-- Source records --
(* ===== verification/Ext2Dir.v ===== *)
(** * Directories of the ext2 driver (src/kernel/drivers/fs/ext/ext2.c)

    A directory as the list of entries its blocks hold, one block after the
    other.  [ext2_lookup] searches this list; [ext2_add_dir_entry] adds to it. *)

From S2P Require Import Prelude Bytes StateMonad BlockDev Ext2Cache Ext2 Ext2Inv Ext2Alloc Ext2File Mkfs Ext2Format Ext2Write.

(** ** The entries of a block *)
Record dentry := mkDentry { de_inode : Z; de_name : list Z; de_len : Z }.

(** The entry is stored at offset [o] of [d]. *)
Record stored_at (d : list Z) (o : Z) (e : dentry) : Prop := {
  sa_inode : d_inode d o = de_inode e;
  sa_name_len : d_name_len d o = Z.of_nat (length (de_name e));
  sa_name : d_name d o = de_name e;
  sa_len : d_rec_len d o = de_len e;
  sa_short : Z.of_nat (length (de_name e)) < 256;
  sa_fits : ALIGN_UP4 (8 + Z.of_nat (length (de_name e))) <= de_len e
}.

(** The entries [l] fill [d] from offset [o] to [stop]. *)
Fixpoint chain (d : list Z) (stop o : Z) (l : list dentry) : Prop :=
  match l with
  | [] => o = stop
  | e :: l' => stored_at d o e /\ o + de_len e <= stop /\ chain d stop (o + de_len e) l'
  end.

Lemma ALIGN_UP4_range x : 0 <= x < 2 ^ 31 -> x <= ALIGN_UP4 x <= x + 3 /\ ALIGN_UP4 x mod 4 = 0.
Proof.
  intros Hx. unfold ALIGN_UP4. change (Z.lnot 3) with (Z.lnot (Z.ones 2)).
  rewrite <- Z.ldiff_land, Z.ldiff_ones_r, Z.shiftr_div_pow2, Z.shiftl_mul_pow2 by lia. change (2 ^ 2) with 4.
  rewrite u32_small by zdiv_lia. zdiv_lia.
Qed.

Lemma stored_len d o e : stored_at d o e -> 8 + Z.of_nat (length (de_name e)) <= de_len e.
Proof. intros []. destruct (ALIGN_UP4_range (8 + Z.of_nat (length (de_name e)))); lia. Qed.

Lemma chain_stop d stop l : forall o, chain d stop o l -> o <= stop.
Proof.
  induction l as [|e l IH]; intros o; cbn [chain]; [lia|]. intros (He & Hs & _). pose proof (stored_len _ _ _ He). lia.
Qed.

Lemma chain_app d stop l1 l2 : forall o,
  chain d stop o (l1 ++ l2) <-> exists m, chain d m o l1 /\ chain d stop m l2.
Proof.
  induction l1 as [|e l1 IH]; intros o; cbn [app chain].
  - split; [intros H; by exists o|]. by intros (m & -> & H).
  - rewrite IH. split.
    + intros (He & Hs & m & H1 & H2). exists m. split_and!; try done. by apply chain_stop in H1.
    + intros (m & (He & Hs & H1) & H2). apply chain_stop in H2 as Hm. split_and!; [done|lia|]. by exists m.
Qed.

(** Entries are where they are read from. *)
Lemma stored_agree d d' o e :
  length d' = length d -> 0 <= o -> o + de_len e <= Z.of_nat (length d) ->
  (forall i, o <= i < o + de_len e -> aget 0 d' i = aget 0 d i) -> stored_at d o e -> stored_at d' o e.
Proof.
  intros Hl Ho Hfit Hi He. pose proof (stored_len _ _ _ He) as Hlen. destruct He as [E1 E2 E3 E4 Hshort Hf].
  assert (d_name_len d' o = d_name_len d o) as En by (apply Hi; lia).
  split; try done.
  - rewrite <- E1. apply get32_agree. intros k Hk. apply Hi. lia.
  - by rewrite En.
  - rewrite <- E3. unfold d_name. rewrite En. apply buf_ext.
    + rewrite E2 in *. apply Nat2Z.inj. rewrite !length_slice by lia. done.
    + intros i Hil. rewrite E2 in *. rewrite length_slice in Hil by lia. rewrite !aget_slice by lia. apply Hi. lia.
  - rewrite <- E4. apply get16_agree. intros k Hk. apply Hi. lia.
Qed.

Lemma chain_agree d d' stop l : forall o,
  length d' = length d -> 0 <= o -> stop <= Z.of_nat (length d) ->
  (forall i, o <= i < stop -> aget 0 d' i = aget 0 d i) -> chain d stop o l -> chain d' stop o l.
Proof.
  induction l as [|e l IH]; intros o Hl Ho Hstop Hi; cbn [chain]; [done|]. intros (He & Hs & Hc).
  pose proof (stored_len _ _ _ He). split_and!; [|done|].
  - apply (stored_agree d); [done|done|lia| |done]. intros i Hio. apply Hi. lia.
  - apply IH; [done|lia|done| |done]. intros i Hio. apply Hi. lia.
Qed.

-- Task to carry out --
Give an exact transcription of all the material.

-- The completed task --
(* ===== verification/Ext2Dir.v ===== *)
(** * Directories of the ext2 driver (src/kernel/drivers/fs/ext/ext2.c)

    A directory as the list of entries its blocks hold, one block after the
    other.  [ext2_lookup] searches this list; [ext2_add_dir_entry] adds to it. *)

From S2P Require Import Prelude Bytes StateMonad BlockDev Ext2Cache Ext2 Ext2Inv Ext2Alloc Ext2File Mkfs Ext2Format Ext2Write.

(** ** The entries of a block *)
Record dentry := mkDentry { de_inode : Z; de_name : list Z; de_len : Z }.

(** The entry is stored at offset [o] of [d]. *)
Record stored_at (d : list Z) (o : Z) (e : dentry) : Prop := {
  sa_inode : d_inode d o = de_inode e;
  sa_name_len : d_name_len d o = Z.of_nat (length (de_name e));
  sa_name : d_name d o = de_name e;
  sa_len : d_rec_len d o = de_len e;
  sa_short : Z.of_nat (length (de_name e)) < 256;
  sa_fits : ALIGN_UP4 (8 + Z.of_nat (length (de_name e))) <= de_len e
}.

(** The entries [l] fill [d] from offset [o] to [stop]. *)
Fixpoint chain (d : list Z) (stop o : Z) (l : list dentry) : Prop :=
  match l with
  | [] => o = stop
  | e :: l' => stored_at d o e /\ o + de_len e <= stop /\ chain d stop (o + de_len e) l'
  end.

Lemma ALIGN_UP4_range x : 0 <= x < 2 ^ 31 -> x <= ALIGN_UP4 x <= x + 3 /\ ALIGN_UP4 x mod 4 = 0.
Proof.
  intros Hx. unfold ALIGN_UP4. change (Z.lnot 3) with (Z.lnot (Z.ones 2)).
  rewrite <- Z.ldiff_land, Z.ldiff_ones_r, Z.shiftr_div_pow2, Z.shiftl_mul_pow2 by lia. change (2 ^ 2) with 4.
  rewrite u32_small by zdiv_lia. zdiv_lia.
Qed.

Lemma stored_len d o e : stored_at d o e -> 8 + Z.of_nat (length (de_name e)) <= de_len e.
Proof. intros []. destruct (ALIGN_UP4_range (8 + Z.of_nat (length (de_name e)))); lia. Qed.

Lemma chain_stop d stop l : forall o, chain d stop o l -> o <= stop.
Proof.
  induction l as [|e l IH]; intros o; cbn [chain]; [lia|]. intros (He & Hs & _). pose proof (stored_len _ _ _ He). lia.
Qed.

Lemma chain_app d stop l1 l2 : forall o,
  chain d stop o (l1 ++ l2) <-> exists m, chain d m o l1 /\ chain d stop m l2.
Proof.
  induction l1 as [|e l1 IH]; intros o; cbn [app chain].
  - split; [intros H; by exists o|]. by intros (m & -> & H).
  - rewrite IH. split.
    + intros (He & Hs & m & H1 & H2). exists m. split_and!; try done. by apply chain_stop in H1.
    + intros (m & (He & Hs & H1) & H2). apply chain_stop in H2 as Hm. split_and!; [done|lia|]. by exists m.
Qed.

(** Entries are where they are read from. *)
Lemma stored_agree d d' o e :
  length d' = length d -> 0 <= o -> o + de_len e <= Z.of_nat (length d) ->
  (forall i, o <= i < o + de_len e -> aget 0 d' i = aget 0 d i) -> stored_at d o e -> stored_at d' o e.
Proof.
  intros Hl Ho Hfit Hi He. pose proof (stored_len _ _ _ He) as Hlen. destruct He as [E1 E2 E3 E4 Hshort Hf].
  assert (d_name_len d' o = d_name_len d o) as En by (apply Hi; lia).
  split; try done.
  - rewrite <- E1. apply get32_agree. intros k Hk. apply Hi. lia.
  - by rewrite En.
  - rewrite <- E3. unfold d_name. rewrite En. apply buf_ext.
    + rewrite E2 in *. apply Nat2Z.inj. rewrite !length_slice by lia. done.
    + intros i Hil. rewrite E2 in *. rewrite length_slice in Hil by lia. rewrite !aget_slice by lia. apply Hi. lia.
  - rewrite <- E4. apply get16_agree. intros k Hk. apply Hi. lia.
Qed.

Lemma chain_agree d d' stop l : forall o,
  length d' = length d -> 0 <= o -> stop <= Z.of_nat (length d) ->
  (forall i, o <= i < stop -> aget 0 d' i = aget 0 d i) -> chain d stop o l -> chain d' stop o l.
Proof.
  induction l as [|e l IH]; intros o Hl Ho Hstop Hi; cbn [chain]; [done|]. intros (He & Hs & Hc).
  pose proof (stored_len _ _ _ He). split_and!; [|done|].
  - apply (stored_agree d); [done|done|lia| |done]. intros i Hio. apply Hi. lia.
  - apply IH; [done|lia|done| |done]. intros i Hio. apply Hi. lia.
Qed.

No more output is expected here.